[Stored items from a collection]
········
(** * django-ansible-base: query-string filters, JWT key resolution, user mapping

    A shallow embedding of
      - [ansible_base/rest_filters/rest_framework/field_lookup_backend.py]
        ([FieldLookupBackend]), translated from the source;
      - the decryption-key retry protocol and the user field mapping of
        [ansible_base.jwt_consumer.common.auth], whose module is not part of
        the sources at hand: both are modelled from the specification and
        checked against the test-suite in
        [test_app/tests/jwt_consumer/common/test_auth.py]. *)

From Stdlib Require Import String Ascii List ZArith Bool Lia.
From stdpp Require Import base option gmap strings pretty.
Import ListNotations.

Local Open Scope string_scope.
Local Open Scope list_scope.
Set Warnings "-register-all".

(* stdpp keeps [simpl] from unfolding the append of strings *)
#[local] Arguments String.append !s1 s2 : simpl nomatch.

(** ** Python [str] methods used by the sources *)

Module PyStr.

(** [s.startswith(p)] *)
Definition startswith (p s : string) : bool := String.prefix p s.

(** [s[n:]] *)
Fixpoint drop (n : nat) (s : string) : string :=
  match n, s with
  | O, _ => s
  | S _, EmptyString => EmptyString
  | S k, String _ s' => drop k s'
  end.

(** [s[:n]] for a non-negative [n] *)
Fixpoint take (n : nat) (s : string) : string :=
  match n, s with
  | O, _ => EmptyString
  | S _, EmptyString => EmptyString
  | S k, String c s' => String c (take k s')
  end.

(** [s[:-n]] for a positive literal [n] *)
Definition drop_end (n : nat) (s : string) : string :=
  take (String.length s - n) s.

(** [s.endswith(suf)] *)
Definition endswith (suf s : string) : bool :=
  (String.length suf <=? String.length s)%nat
  && String.eqb (drop (String.length s - String.length suf) s) suf.

(** [sub in s] *)
Fixpoint contains (sub s : string) : bool :=
  String.prefix sub s
  || match s with
     | EmptyString => false
     | String _ s' => contains sub s'
     end.

(** [s.replace(old, new)]: every non-overlapping occurrence, leftmost
    first.  [skip] counts the characters of a matched occurrence that are
    still to be passed over. *)
Fixpoint replace_go (old new : string) (skip : nat) (s : string) : string :=
  match s with
  | EmptyString => EmptyString
  | String c s' =>
      match skip with
      | S k => replace_go old new k s'
      | O =>
          if String.prefix old s
          then new +:+ replace_go old new (String.length old - 1) s'
          else String c (replace_go old new 0 s')
      end
  end.

Fixpoint intersperse_str (new s : string) : string :=
  match s with
  | EmptyString => EmptyString
  | String c s' => String c (new +:+ intersperse_str new s')
  end.

Definition replace (old new s : string) : string :=
  match old with
  | EmptyString => new +:+ intersperse_str new s
  | _ => replace_go old new 0 s
  end.

(** [s.split(sep)] for a non-empty separator: [cur] is the segment read
    so far (reversed), [skip] as in [replace_go]. *)
Fixpoint split_go (sep : string) (skip : nat) (cur : string) (s : string)
  : list string :=
  match s with
  | EmptyString => [String.rev cur]
  | String c s' =>
      match skip with
      | S k => split_go sep k cur s'
      | O =>
          if String.prefix sep s
          then String.rev cur :: split_go sep (String.length sep - 1) EmptyString s'
          else split_go sep 0 (String c cur) s'
      end
  end.

Definition split (sep s : string) : list string := split_go sep 0 EmptyString s.

(** The rightmost occurrence of [sep] in [s]: what is before it and what
    is after it ([s.rfind(sep)], as [rsplit] uses it). *)
Fixpoint rfind_split (sep s : string) : option (string * string) :=
  match s with
  | EmptyString => None
  | String c s' =>
      match rfind_split sep s' with
      | Some (p, t) => Some (String c p, t)
      | None =>
          if String.prefix sep s
          then Some (EmptyString, drop (String.length sep) s)
          else None
      end
  end.

(** [s.rsplit(sep, 1)] for a non-empty separator *)
Definition rsplit1 (sep s : string) : list string :=
  match rfind_split sep s with
  | Some (p, t) => [p; t]
  | None => [s]
  end.

(** [sep.join(l)] *)
Fixpoint join (sep : string) (l : list string) : string :=
  match l with
  | [] => EmptyString
  | [x] => x
  | x :: rest => x +:+ sep +:+ join sep rest
  end.

Definition lower_ascii (c : ascii) : ascii :=
  let n := nat_of_ascii c in
  if ((65 <=? n) && (n <=? 90))%nat then ascii_of_nat (n + 32) else c.

(** [s.lower()] on the ASCII letters *)
Fixpoint lower (s : string) : string :=
  match s with
  | EmptyString => EmptyString
  | String c s' => String (lower_ascii c) (lower s')
  end.

(** [s.encode("ascii")] succeeds: every byte is below 128 *)
Fixpoint is_ascii (s : string) : bool :=
  match s with
  | EmptyString => true
  | String c s' => (nat_of_ascii c <? 128)%nat && is_ascii s'
  end.

(** [x in (a, b, ...)] for a tuple of strings *)
Definition in_tuple (x : string) (l : list string) : bool :=
  existsb (String.eqb x) l.

Definition is_empty (s : string) : bool :=
  match s with EmptyString => true | _ => false end.

(** [s[-1]] when there is one *)
Fixpoint last_char (s : string) : option ascii :=
  match s with
  | EmptyString => None
  | String c EmptyString => Some c
  | String _ s' => last_char s'
  end.

End PyStr.

(** ** Python values, exceptions and results *)

Inductive pyval : Type :=
| PyNone
| PyBool (b : bool)
| PyInt (z : Z)
| PyStr (s : string)
| PyList (l : list pyval).

(** The exceptions that the filter backend raises, lets through or converts. *)
Inductive exn : Type :=
| ParseError (detail : string)
| ValueError (msg : string)
| TypeError (msg : string)
| FieldError (msg : string)
| FieldDoesNotExist (msg : string)
| ValidationError (messages : list string)
| PermissionDenied (msg : string)
| ReError (msg : string)
| AssertionError
| IndexError
| AttributeError
| StopIteration
| UnboundLocalError.

Inductive result (A : Type) : Type :=
| Ok (a : A)
| Raise (e : exn).
Arguments Ok {A} a.
Arguments Raise {A} e.

Definition bind {A B : Type} (r : result A) (k : A -> result B) : result B :=
  match r with
  | Ok a => k a
  | Raise e => Raise e
  end.

Notation "'let*' x ':=' r 'in' k" := (bind r (fun x => k))
  (at level 10, x pattern, r at level 100, k at level 200).

(** [for x in l: st = f(st, x)] where the body may raise *)
Fixpoint for_each {A S : Type} (f : S -> A -> result S) (l : list A) (st : S)
  : result S :=
  match l with
  | [] => Ok st
  | x :: rest => let* st' := f st x in for_each f rest st'
  end.

Definition is_ok {A : Type} (r : result A) : bool :=
  match r with Ok _ => true | Raise _ => false end.

(** ** The schema as the backend sees it *)

(** The Django field classes that the backend tests with [isinstance]. *)
Inductive FieldKind : Type :=
| BooleanField | CharField | TextField | IntegerField | JSONField
| ForeignKey | ManyToManyField | ForeignObjectRel | GenericForeignKey
| OtherField.

(** A field with its [name] and [related_model]; a model with
    [_meta.object_name], [_meta.fields] and whether it has the attribute
    [accessible_pk_qs]. *)
Inductive Field : Type :=
| mkField (name : string) (kind : FieldKind) (related_model : option Model)
with Model : Type :=
| mkModel (object_name : string) (fields : list Field) (accessible_pk_qs : bool).

Definition name (f : Field) : string := let '(mkField n _ _) := f in n.
Definition kind (f : Field) : FieldKind := let '(mkField _ k _) := f in k.
Definition related_model (f : Field) : option Model := let '(mkField _ _ r) := f in r.
Definition object_name (m : Model) : string := let '(mkModel n _ _) := m in n.
Definition fields (m : Model) : list Field := let '(mkModel _ fs _) := m in fs.
Definition accessible_pk_qs (m : Model) : bool := let '(mkModel _ _ a) := m in a.

(** [django.db.models.Q]: keyword leaves, [~], [|]; the role constraint
    [Q(pk__in=model.accessible_pk_qs(request.user, role_name))] is kept
    symbolic. *)
Inductive Q : Type :=
| Q_empty
| Q_leaf (k : string) (v : pyval)
| Q_pk_in_accessible (role_name : string)
| Q_not (q : Q)
| Q_or (a b : Q).

(** [a | b]: an empty [Q()] is the unit of [|]. *)
Definition q_or (a b : Q) : Q :=
  match a, b with
  | Q_empty, _ => b
  | _, Q_empty => a
  | _, _ => Q_or a b
  end.

(** The queryset as the record of what the backend asked of it:
    [annotate(alias=Cast(source, TextField()))], each [filter] call with its arguments in
    order, and [distinct()]. *)
Record QuerySet : Type := mkQuerySet {
  qs_model : Model;
  annotations : list (string * string);
  filter_calls : list (list Q);
  is_distinct : bool
}.

Definition qs_annotate (alias source : string) (qs : QuerySet) : QuerySet :=
  {| qs_model := qs_model qs;
     annotations := annotations qs ++ [(alias, source)];
     filter_calls := filter_calls qs;
     is_distinct := is_distinct qs |}.

Definition qs_filter (args : list Q) (qs : QuerySet) : QuerySet :=
  {| qs_model := qs_model qs;
     annotations := annotations qs;
     filter_calls := filter_calls qs ++ [args];
     is_distinct := is_distinct qs |}.

Definition qs_distinct (qs : QuerySet) : QuerySet :=
  {| qs_model := qs_model qs;
     annotations := annotations qs;
     filter_calls := filter_calls qs;
     is_distinct := true |}.

Definition all_objects (m : Model) : QuerySet :=
  {| qs_model := m; annotations := []; filter_calls := []; is_distinct := false |}.

(** A value as the backend receives it: the [str] of a query parameter, or
    the [int] that the [__int] suffix makes of it. *)
Inductive qvalue : Type :=
| QStr (s : string)
| QInt (z : Z).

Definition to_py (v : qvalue) : pyval :=
  match v with
  | QStr s => PyStr s
  | QInt z => PyInt z
  end.

(** What the backend calls but the sources at hand do not define:
    [ansible_base.rest_filters.utils.get_fields_from_path],
    [ansible_base.lib.utils.validation.to_python_boolean], Django's
    [Field.to_python], Python's [int], [re.compile] and [json.dumps], and the
    reserved names of the settings and the view. *)
Record Oracles : Type := mkOracles {
  get_fields_from_path : Model -> string -> bool -> result (list Field * string);
  to_python_boolean : qvalue -> result bool;
  field_to_python : Field -> qvalue -> result pyval;
  py_int : string -> option Z;
  re_compile : qvalue -> result unit;
  json_dumps : list string -> string;
  reserved_names : list string
}.

(** [django.utils.encoding.force_str], also what [%s] prints *)
Definition force_str (v : qvalue) : string :=
  match v with
  | QStr s => s
  | QInt z => pretty z
  end.

(** [not value] *)
Definition falsy (v : qvalue) : bool :=
  match v with
  | QStr s => PyStr.is_empty s
  | QInt z => Z.eqb z 0
  end.

(** The second component of what [value_to_python] returns: one lookup, or
    on a [__search] lookup the list of the lookups to search in. *)
Inductive NewLookup : Type :=
| Single (new_lookup : string)
| Multi (new_lookups : list string).

Inductive Relation : Type := AND | OR.

(** One entry of [and_filters], [or_filters] and [chain_filters]:
    [(negate, field, value)]. *)
Definition LookupExpression : Type := (bool * string * pyval)%type.

(** [d[k] = v] on a [dict], which keeps the place of a key it already has *)
Fixpoint dict_set (k : string) (v : list string) (d : list (string * list string))
  : list (string * list string) :=
  match d with
  | [] => [(k, v)]
  | (k', v') :: rest =>
      if String.eqb k' k then (k', v) :: rest else (k', v') :: dict_set k v rest
  end.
········
Check the lines above and copy each one that includes "append".

*REPLY*
(* stdpp keeps [simpl] from unfolding the append of strings *)
#[local] Arguments String.append !s1 s2 : simpl nomatch.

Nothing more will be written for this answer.